Task objective:
Your answer should be the line containing "the callback; Python's" and every line after it to the end of the records below, word for word.

......

(** X14. The callback of [toSorted] orders by the first sort column on
    which the two rows differ. When it returns, either every column ties
    and the result is zero, or the columns before some column tie and the
    result is that column's non-zero comparison, negated when the column is
    descending. When it throws, the columns before some column tie and that
    column's key is the unsupported one: a bad key later in the list goes
    unnoticed for rows an earlier column tells apart. *)
Theorem compareRows_first_difference
  (sortColumns : list SortColumn) (a b : Row) :
  match compareRows sortColumns a b with
  | inr result =>
      (Forall (tied a b) sortColumns /\ result = literal 0) \/
      (exists before sort after comparator,
          sortColumns = (before ++ sort :: after)%list /\
          Forall (tied a b) before /\
          getComparator (columnKey sort) = inr comparator /\
          isZero (comparator a b) = false /\
          result = match direction sort with
                   | ASC => comparator a b
                   | DESC => negate (comparator a b)
                   end)
  | inl error =>
      exists before sort after,
        sortColumns = (before ++ sort :: after)%list /\
        Forall (tied a b) before /\
        getComparator (columnKey sort) = inl error
  end.
Proof.
  induction sortColumns as [|sort rest IH]; cbn [compareRows].
  - left. split; [constructor|reflexivity].
  - destruct (getComparator (columnKey sort)) as [error|comparator] eqn:Ec.
    + exists [], sort, rest.
      split; [reflexivity|]. split; [constructor|exact Ec].
    + destruct (isZero (comparator a b)) eqn:Ez; cbn [negb].
      * assert (Ht : tied a b sort) by (exists comparator; split; assumption).
        destruct (compareRows rest a b) as [error|result].
        -- destruct IH as (before & s & after & -> & Hb & Hs).
           exists (sort :: before), s, after.
           split; [reflexivity|]. split; [constructor; assumption|exact Hs].
        -- destruct IH as [[Hall ->]|(before & s & after & cmp & -> & Hb & Hrest)].
           ++ left. split; [constructor; assumption|reflexivity].
           ++ right. exists (sort :: before), s, after, cmp.
              split; [reflexivity|]. split; [constructor; assumption|exact Hrest].
      * right. exists [], sort, rest, comparator.
        split; [reflexivity|]. split; [constructor|].
        split; [exact Ec|]. split; [exact Ez|reflexivity].
Qed.

Lemma filter_length_all (rows : list Row) :
  (List.length (filter (fun r => available r) rows) <= List.length rows)%nat /\
  (List.length (filter (fun r => available r) rows) =? List.length rows)%nat =
    forallb (fun r => available r) rows.
Proof.
  induction rows as [|r rest [IHle IHeq]]; [split; reflexivity|].
  cbn [filter forallb]. destruct (available r); cbn [List.length andb].
  - split; [lia|exact IHeq].
  - split; [lia|]. apply Nat.eqb_neq. lia.
Qed.
(** C1, as stated, fails: the helper mounts the path 10s after the
    creation of the container.  The five probes are made 0s, 1s, 3s, 7s
    and 9s after the creation; the last wait, of 1s, is followed by no
    probe, and the call returns the timeout error although the path is
    mounted by then. *)
Lemma createV3IOFUSEContainer_no_probe_after_last_wait :
  let w := Sim.mountedBetween Sim.podPath (10 * time_Second) (100 * time_Second) in
  let run := createV3IOFUSEContainer
               (imports := Sim.imports Sim.noSpec Sim.noDirs)
               Sim.direct Sim.bigdata Sim.podPath in
  traceOf run w
  = [EvStat "/usr/bin/docker" (Some (Sim.ENOENT "/usr/bin/docker"));
     EvNewContainerd "/run/containerd/containerd.sock" "v3io" (Ok Containerd);
     EvRemoveContainer "v3io-fuse-0c08-vol1" None;
     EvCreateContainer "iguazio/v3io-fuse:local" "v3io-fuse-0c08-vol1" Sim.podPath
       ["/fuse/mounter.sh"; "-o"; "allow_other";
        "--connection_strings"; "tcp://default:1234";
        "--mountpoint"; "/fuse_mount"; "--session_key"; "key";
        "-a"; "\b\i\g\d\a\t\a"] None;
     EvMount (Ok ""); EvSleep 1000000000;
     EvMount (Ok ""); EvSleep 2000000000;
     EvMount (Ok ""); EvSleep 4000000000;
     EvMount (Ok ""); EvSleep 2000000000;
     EvMount (Ok ""); EvSleep 1000000000;
     EvClose None]
  /\ probedAfterEachSleep (traceOf run w) = false
  /\ resultOf run w
     = Some (fmt_Errorf ("Failed to mount " ++ Sim.podPath ++ " due to timeout"))
  /\ resultOf (isMountPoint Sim.podPath) (worldOf run w) = true.
Proof. vm_compute. repeat split; reflexivity. Qed.

Lemma Mount_already_mounted_witness :
  let w := Sim.mountedBetween Sim.podPath 0 (100 * time_Second) in
  Mount (imports := Sim.imports (fun _ => Ok Sim.bigdata) Sim.noDirs)
        Sim.direct Sim.podPath "{}" w
  = (NewSuccessResponse ("Already mounted: " ++ Sim.podPath), [EvMount (probe w)], w).
Proof.
  intros w.
  refine (proj1 (Mount_already_mounted
                   (host := Sim.host)
                   (imports := Sim.imports (fun _ => Ok Sim.bigdata) Sim.noDirs)
                   Sim.direct Sim.podPath "{}" Sim.bigdata w _ _ _ _));
    [reflexivity | reflexivity | discriminate | reflexivity].
Defined.

Lemma Unmount_not_mounted_witness :
  Unmount Sim.direct Sim.podPath Sim.quiet
  = (NewSuccessResponse (Sim.podPath ++ " Not a mountpoint, nothing to do"),
     [EvMount (Ok "")], Sim.quiet).
Proof.
  refine (proj1 (Unmount_not_mounted (host := Sim.host)
                                     Sim.direct Sim.podPath Sim.quiet _) _);
    [reflexivity | discriminate].
Defined.

(** C3, as stated, fails in link mode: the target path is not mounted
    and there is no link at it; [Unmount] answers with a failure. *)
Lemma Unmount_link_mode_fails :
  let w := Sim.withRemove (fun name => Some (Sim.ENOENT name)) Sim.quiet in
  resultOf (isMountPoint Sim.podPath) w = false
  /\ Unmount Sim.link Sim.podPath w
     = (NewFailResponse "unable to remove link" (Some (Sim.ENOENT Sim.podPath)),
        [EvRemove Sim.podPath (Some (Sim.ENOENT Sim.podPath))], w).
Proof. split; reflexivity. Qed.

Lemma Unmount_polling_witness :
  let w := Sim.mountedBetween Sim.podPath 0 (2 * time_Second) in
  In (EvUmount Sim.podPath None) (traceOf (Unmount Sim.direct Sim.podPath) w)
  /\ (slept (traceOf (Unmount Sim.direct Sim.podPath) w) <= 7 * time_Second)%Z.
Proof.
  intros w.
  assert (Hstarted : In (EvUmount Sim.podPath None)
                        (traceOf (Unmount Sim.direct Sim.podPath) w))
    by (vm_compute; tauto).
  split; [exact Hstarted|].
  destruct (Unmount_polling (host := Sim.host) Sim.direct Sim.podPath w Hstarted)
    as (name & outs & closed & _ & _ & _ & _ & Hslept & _).
  exact Hslept.
Defined.

(** A run of [Unmount] on a path that leaves the listing of [mount] 2s
    after [umount] was started. *)
Example Unmount_after_two_seconds :
  let w := Sim.mountedBetween Sim.podPath 0 (2 * time_Second) in
  resultOf (Unmount Sim.direct Sim.podPath) w
  = NewSuccessResponse "Successfully unmounted"
  /\ traceOf (Unmount Sim.direct Sim.podPath) w
     = [EvMount (Ok (mountLine "v3io" Sim.podPath "fuse" "rw"));
        EvStat "/usr/bin/docker" (Some (Sim.ENOENT "/usr/bin/docker"));
        EvNewContainerd "/run/containerd/containerd.sock" "v3io" (Ok Containerd);
        EvRemoveContainer "v3io-fuse-0c08-vol1" None;
        EvUmount Sim.podPath None;
        EvMount (Ok (mountLine "v3io" Sim.podPath "fuse" "rw")); EvSleep 1000000000;
        EvMount (Ok (mountLine "v3io" Sim.podPath "fuse" "rw")); EvSleep 2000000000;
        EvMount (Ok ""); EvRemove Sim.podPath None; EvClose None].
Proof. vm_compute. split; reflexivity. Qed.

(** A run of [Unmount] on a path that stays mounted: the last wait, of
    4s, is followed by the timeout failure and the directory stays. *)
Example Unmount_timeout :
  let w := Sim.mountedBetween Sim.podPath 0 (100 * time_Second) in
  resultOf (Unmount Sim.direct Sim.podPath) w
  = NewFailResponse ("Failed to umount " ++ Sim.podPath ++ " due to timeout") None
  /\ slept (traceOf (Unmount Sim.direct Sim.podPath) w) = (7 * time_Second)%Z
  /\ existsb isRemove (traceOf (Unmount Sim.direct Sim.podPath) w) = false.
Proof. vm_compute. repeat split; reflexivity. Qed.

(** ** The Lifecycle Manager: the shape of every run *)

Section Lifecycle.

Context {W : Type} {host : Host W} {imports : Imports}.

Lemma pollTrace_calls (outs : list (result string)) (intervals : list Z) :
  forall ev, In ev (pollTrace outs intervals) -> isPollCall ev = true.
Proof.
  revert intervals. induction outs as [|out outs IH]; intros [|i intervals] ev;
    simpl; try tauto.
  intros [<-|[<-|H]]; try reflexivity. now apply (IH intervals).
Qed.

Lemma waitMounted_calls (targetPath : string) (intervals : list Z) (w : W) :
  forall ev, In ev (traceOf (waitMounted targetPath intervals) w) ->
             isPollCall ev = true.
Proof.
  intros ev Hin.
  destruct (waitMounted_shape targetPath intervals w)
    as (outs & _ & [(_ & _ & Htr)|(_ & _ & out & _ & Htr)]);
    rewrite Htr in Hin.
  - now apply pollTrace_calls in Hin.
  - apply in_app_or in Hin. destruct Hin as [Hin|[<-|[]]]; [|reflexivity].
    now apply pollTrace_calls in Hin.
Qed.

(** Every run of [createV3IOFUSEContainer] is the calls of [createCRI],
    then nothing or the removal and the creation of the container named
    after the target path, then probes and waits, then [Close] when the
    runtime was at hand. *)
Lemma createV3IOFUSEContainer_trace (m : Mounter) (spec : Spec)
    (targetPath : string) (w : W) :
  exists creation polling closing,
    traceOf (createV3IOFUSEContainer m spec targetPath) w
    = (traceOf createCRI w ++ creation ++ polling ++ closing)%list
    /\ ((creation = [] /\ polling = []
         /\ exists e, resultOf (createV3IOFUSEContainer m spec targetPath) w = Some e)
        \/ exists containerName image dataUrls removed created,
             Config_DataURLs (Config_ m) (Spec_GetClusterName spec) = Ok dataUrls
             /\ getContainerNameFromTargetPath targetPath = Ok containerName
             /\ creation
                = [EvRemoveContainer containerName removed;
                   EvCreateContainer image containerName targetPath
                     (mounterArgs m spec dataUrls) created])
    /\ (forall ev, In ev polling -> isPollCall ev = true)
    /\ (closing = [] \/ exists closed, closing = [EvClose closed]).
Proof.
  unfold createV3IOFUSEContainer, deferClose. run_simpl.
  destruct (resultOf createCRI w) as [c|e] eqn:Hcri.
  2:{ exists [], [], []. run_simpl. split; [now rewrite !app_nil_r|].
      split; [left; eauto|]. split; [intros ev []|now left]. }
  run_simpl.
  destruct (Config_DataURLs (Config_ m) (Spec_GetClusterName spec))
    as [dataUrls|e] eqn:Hurls.
  2:{ exists [], []. eexists. unfold Close. run_simpl.
      split; [reflexivity|]. split; [left; eauto|].
      split; [intros ev []|right; eauto]. }
  destruct (getContainerNameFromTargetPath targetPath) as [containerName|e] eqn:Hname.
  2:{ exists [], []. eexists. unfold Close. run_simpl.
      split; [reflexivity|]. split; [left; eauto|].
      split; [intros ev []|right; eauto]. }
  unfold removeV3IOFUSEContainer. rewrite Hname.
  unfold RemoveContainer, CreateContainer, Close. run_simpl.
  set (w1 := worldOf createCRI w).
  set (removed := fst (cri_RemoveContainer c containerName w1)).
  set (w2 := snd (cri_RemoveContainer c containerName w1)).
  assert (Hw2 : worldOf
            match removed with
            | Some e =>
                ret (W := W) (Some (fmt_Errorf ("Could not remove container for "
                                       ++ targetPath ++ ": " ++ Error e)))
            | None => ret None
            end w2 = w2) by (destruct removed; reflexivity).
  assert (Ht2 : traceOf
            match removed with
            | Some e =>
                ret (W := W) (Some (fmt_Errorf ("Could not remove container for "
                                       ++ targetPath ++ ": " ++ Error e)))
            | None => ret None
            end w2 = []) by (destruct removed; reflexivity).
  rewrite Hw2, Ht2.
  set (image := _ ++ ":" ++ _).
  set (args := mounterArgs m spec dataUrls).
  set (created := fst (cri_CreateContainer c image containerName targetPath args w2)).
  set (w3 := snd (cri_CreateContainer c image containerName targetPath args w2)).
  destruct created as [e|] eqn:Hcreated.
  - run_simpl.
    exists [EvRemoveContainer containerName removed;
            EvCreateContainer image containerName targetPath args (Some e)],
      [], [EvClose (fst (cri_Close c w3))].
    split; [cbn [app]; reflexivity|].
    split; [right; exists containerName, image, dataUrls, removed, (Some e); auto|].
    split; [intros ev []|right; eauto].
  - run_simpl.
    exists [EvRemoveContainer containerName removed;
            EvCreateContainer image containerName targetPath args None],
      (traceOf (waitMounted targetPath [1; 2; 4; 2; 1]%Z) w3),
      [EvClose (fst (cri_Close c (worldOf (waitMounted targetPath
                                             [1; 2; 4; 2; 1]%Z) w3)))].
    split.
    { cbn [app].
      destruct (resultOf (waitMounted targetPath [1; 2; 4; 2; 1]%Z) w3);
        run_simpl; cbn [app]; rewrite app_nil_r; reflexivity. }
    split; [right; exists containerName, image, dataUrls, removed, None; auto|].
    split; [apply waitMounted_calls|right; eauto].
Qed.
(** X11.  [validate_segment_pairing] warns about a segment number for cam0
    exactly when some cam0 segment and no cam1 segment carries it, and the
    other way round; no warning is repeated; the cam0 warnings come first,
    each group in ascending order of segment number; there is no warning
    exactly when both cameras have the same segment numbers; and the result
    does not depend on the order of either list. *)
Theorem pairing_warnings (cam0_segments cam1_segments : list video_discovery.VideoSegment) :
  let warnings :=
    video_discovery_io.validate_segment_pairing cam0_segments cam1_segments in
  (forall number,
     video_discovery_io.OnlyCam0 number ∈ warnings <->
     has_segment cam0_segments number /\ ~ has_segment cam1_segments number) /\
  (forall number,
     video_discovery_io.OnlyCam1 number ∈ warnings <->
     has_segment cam1_segments number /\ ~ has_segment cam0_segments number) /\
  NoDup warnings /\
  (exists only0 only1,
     warnings = (video_discovery_io.OnlyCam0 <$> only0)
                ++ (video_discovery_io.OnlyCam1 <$> only1) /\
     StronglySorted Z.lt only0 /\ StronglySorted Z.lt only1) /\
  (warnings = [] <->
   forall number, has_segment cam0_segments number <-> has_segment cam1_segments number) /\
  (forall cam0_segments' cam1_segments',
     cam0_segments' ≡ₚ cam0_segments -> cam1_segments' ≡ₚ cam1_segments ->
     video_discovery_io.validate_segment_pairing cam0_segments' cam1_segments' = warnings).
Proof.
  intros warnings. subst warnings. unfold video_discovery_io.validate_segment_pairing.
  set (numbers0 := video_discovery_io.segment_numbers cam0_segments).
  set (numbers1 := video_discovery_io.segment_numbers cam1_segments).
  destruct (sorted_elements (numbers0 ∖ numbers1)) as [Hsorted0 Hmem0].
  destruct (sorted_elements (numbers1 ∖ numbers0)) as [Hsorted1 Hmem1].
  assert (forall number, number ∈ numbers0 ∖ numbers1 <->
            has_segment cam0_segments number /\ ~ has_segment cam1_segments number)
    as Hdiff0
    by (intros; subst numbers0 numbers1;
        by rewrite elem_of_difference, !segment_numbers_elem).
  assert (forall number, number ∈ numbers1 ∖ numbers0 <->
            has_segment cam1_segments number /\ ~ has_segment cam0_segments number)
    as Hdiff1
    by (intros; subst numbers0 numbers1;
        by rewrite elem_of_difference, !segment_numbers_elem).
  split; [|split; [|split; [|split; [|split]]]].
  - intros number. rewrite elem_of_app, !list_elem_of_fmap, <- Hdiff0, <- Hmem0.
    split; [|by eauto]. intros [(n & [= ->] & ?)|(n & ? & _)]; done.
  - intros number. rewrite elem_of_app, !list_elem_of_fmap, <- Hdiff1, <- Hmem1.
    split; [|by eauto]. intros [(n & ? & _)|(n & [= ->] & ?)]; done.
  - apply NoDup_app. split; [|split].
    + apply NoDup_fmap_2; [by intros ? ? [= ?]|]. by apply strictly_sorted_nodup.
    + intros warning (n & -> & _)%list_elem_of_fmap (m & ? & _)%list_elem_of_fmap. done.
    + apply NoDup_fmap_2; [by intros ? ? [= ?]|]. by apply strictly_sorted_nodup.
  - by eexists _, _.
  - split.
    + intros [Hnone0 Hnone1]%app_eq_nil.
      apply fmap_nil_inv in Hnone0, Hnone1.
      intros number.
      pose proof (Hmem0 number) as H0. pose proof (Hmem1 number) as H1.
      rewrite Hnone0, Hdiff0 in H0. rewrite Hnone1, Hdiff1 in H1.
      rewrite elem_of_nil in H0, H1.
      destruct (decide (number ∈ numbers0)) as [Hin0|Hout0],
               (decide (number ∈ numbers1)) as [Hin1|Hout1];
        subst numbers0 numbers1; rewrite segment_numbers_elem in *; tauto.
    + intros Hsame.
      assert (numbers0 ∖ numbers1 = ∅) as ->.
      { apply leibniz_equiv, elem_of_equiv_empty. intros number.
        rewrite Hdiff0, Hsame. tauto. }
      assert (numbers1 ∖ numbers0 = ∅) as ->.
      { apply leibniz_equiv, elem_of_equiv_empty. intros number.
        rewrite Hdiff1, Hsame. tauto. }
      by rewrite elements_empty.
  - intros cam0_segments' cam1_segments' Hperm0 Hperm1.
    assert (video_discovery_io.segment_numbers cam0_segments' = numbers0) as ->.
    { subst numbers0. apply leibniz_equiv. intros number.
      rewrite !segment_numbers_elem. unfold has_segment. by setoid_rewrite Hperm0. }
    assert (video_discovery_io.segment_numbers cam1_segments' = numbers1) as ->.
    { subst numbers1. apply leibniz_equiv. intros number.
      rewrite !segment_numbers_elem. unfold has_segment. by setoid_rewrite Hperm1. }
    done.
Qed.

(** X12.  For totals that are not negative, the difference
    [validate_frame_count_difference] reports lies between 0 and the larger
    total and the percentage between 0 and 100; the result is the same with
    the two cameras exchanged; a threshold of 100 or more is never
    exceeded, equal totals exceed no threshold that is not negative, and an
    empty camera beside a non-empty one gives exactly 100 percent. *)
Theorem frame_count_difference_bounds (cam0_total cam1_total : Z) (threshold_percent : Q) :
  0 <= cam0_total -> 0 <= cam1_total ->
  let result :=
    video_discovery.validate_frame_count_difference cam0_total cam1_total
      threshold_percent in
  (0 <= result.1.2 <= 100)%Q /\
  0 <= result.2 <= Z.max cam0_total cam1_total /\
  video_discovery.validate_frame_count_difference cam1_total cam0_total threshold_percent
    = result /\
  ((100 <= threshold_percent)%Q -> result.1.1 = false) /\
  (cam0_total = cam1_total -> (0 <= threshold_percent)%Q ->
   result.1.1 = false /\ (result.1.2 == 0)%Q) /\
  ((cam0_total = 0 /\ 0 < cam1_total) \/ (cam1_total = 0 /\ 0 < cam0_total) ->
   (result.1.2 == 100)%Q).
Proof.
  intros H0 H1 result. subst result.
  assert (video_discovery.validate_frame_count_difference cam1_total cam0_total
            threshold_percent
          = video_discovery.validate_frame_count_difference cam0_total cam1_total
              threshold_percent) as Hswap.
  { unfold video_discovery.validate_frame_count_difference.
    rewrite (andb_comm (cam1_total =? 0)), (Z.max_comm cam1_total).
    by replace (Z.abs (cam1_total - cam0_total)) with (Z.abs (cam0_total - cam1_total))
      by lia. }
  unfold video_discovery.validate_frame_count_difference in *.
  destruct ((cam0_total =? 0) && (cam1_total =? 0)) eqn:Hboth.
  { apply andb_true_iff in Hboth as [->%Z.eqb_eq ->%Z.eqb_eq]. simpl.
    split; [lra|]. split; [lia|]. split; [done|]. split; [done|].
    split; [done|]. intros [[_ ?]|[_ ?]]; lia. }
  assert (0 < Z.max cam0_total cam1_total) as Hmax.
  { apply andb_false_iff in Hboth as [?%Z.eqb_neq|?%Z.eqb_neq]; lia. }
  destruct (Z.eqb_spec (Z.max cam0_total cam1_total) 0); [lia|]. cbn [fst snd].
  set (difference := Z.abs (cam0_total - cam1_total)) in *.
  set (largest := Z.max cam0_total cam1_total) in *.
  assert (0 <= difference <= largest) as Hdifference by (subst difference largest; lia).
  assert ((0 < inject_Z largest)%Q) as Hpositive by (by rewrite <- (Zlt_Qlt 0)).
  assert ((0 <= inject_Z difference / inject_Z largest)%Q) as Hlow.
  { apply Qle_shift_div_l; [done|]. rewrite Qmult_0_l, <- (Zle_Qle 0). lia. }
  assert ((inject_Z difference / inject_Z largest <= 1)%Q) as Hhigh.
  { apply Qle_shift_div_r; [done|]. rewrite Qmult_1_l, <- Zle_Qle. lia. }
  split; [lra|]. split; [done|]. split; [done|]. split; [|split].
  - intros Hthreshold. unfold Qgtb. apply negb_false_iff, Qle_bool_iff. lra.
  - intros Hsame Hthreshold.
    assert (difference = 0) as -> by (subst difference; lia).
    assert ((inject_Z 0 / inject_Z largest == 0)%Q) as Hzero
      by (unfold Qdiv; apply Qmult_0_l).
    split; [|rewrite Hzero; lra].
    unfold Qgtb. apply negb_false_iff, Qle_bool_iff. rewrite Hzero. lra.
  - intros Hempty.
    assert (difference = largest) as -> by (subst difference largest; lia).
    assert ((inject_Z largest / inject_Z largest == 1)%Q) as Hone.
    { apply Qmult_inv_r. intros Heq. rewrite Heq in Hpositive. lra. }
    rewrite Hone. lra.
Qed.
(** * compas: dynamic relaxation, Laplacian smoothing, matrix helpers

    A shallow embedding of

      - [src/compas/numerical/algorithms/dr_numpy.py]  (module [DR]),
      - [src/compas/geometry/algorithms/smoothing.py]  (modules [Smooth]
        and [SmoothArea]),
      - [src/compas/geometry/transformations/helpers.py]  (module
        [Helpers]: the functions on homogeneous coordinates,
        [identity_matrix], [determinant] and [inverse]),

    and the properties of the specification checked against them,
    followed by further properties of the code.

    Numbers.  The arrays of [dr_numpy] have dtype [float]: IEEE binary64.
    The arithmetic the code uses is collected in the class [Arith]; its
    instance [float_arith] is Rocq's primitive binary64 and is the one the
    code runs on.  Properties that only depend on which rows are read and
    written are proved for every instance; properties of NaN and infinity
    are proved on [float_arith]; [R_arith] is the exact arithmetic of the
    reals, used where a law is meant up to rounding.

    Arrays.  A V-by-3 array is a list of triples, an E-by-1 array a list
    of numbers, a scipy sparse matrix a list of rows of (column, value)
    pairs.  The sums of a matrix product are taken from left to right over
    the stored entries, starting from zero.  The embedding covers
    well-shaped inputs (see [well_shaped]): numpy's broadcasting and shape
    errors are not modelled.  The matrices of [Helpers] are Python lists of
    lists: there an index out of range and a division by zero raise.

    Exceptions.  Arithmetic on arrays does not raise: numpy puts NaN and
    infinity.  What raises is modelled where it raises: the assertion on
    the callback; Python's arithmetic on the options (the conversion of an
    integer that no float holds, the division by zero in [Coeff], the
    power of a float that overflows); [range] of a [kmax] that is not an
    integer; [scipy.linalg.norm] of an array with a NaN or an infinity;
    [rk] with a number of stages it does not know.

    Effects.  The helper [rk] and its inner function [a] write the arrays
    [x] and [r] of the enclosing call: they run in a state and error monad
    over these two arrays.  A callback is an observer; its calls are
    recorded in the state of the loop.  The smoothing functions mutate the
    coordinate lists of the caller: these live in a heap. *)

From Stdlib Require Import ZArith List Bool Floats Reals Lia Lra.
From stdpp Require Import base list gmap strings.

......

Exercise response:
    the callback; Python's arithmetic on the options (the conversion of an
    integer that no float holds, the division by zero in [Coeff], the
    power of a float that overflows); [range] of a [kmax] that is not an
    integer; [scipy.linalg.norm] of an array with a NaN or an infinity;
    [rk] with a number of stages it does not know.

    Effects.  The helper [rk] and its inner function [a] write the arrays
    [x] and [r] of the enclosing call: they run in a state and error monad
    over these two arrays.  A callback is an observer; its calls are
    recorded in the state of the loop.  The smoothing functions mutate the
    coordinate lists of the caller: these live in a heap. *)

From Stdlib Require Import ZArith List Bool Floats Reals Lia Lra.
From stdpp Require Import base list gmap strings.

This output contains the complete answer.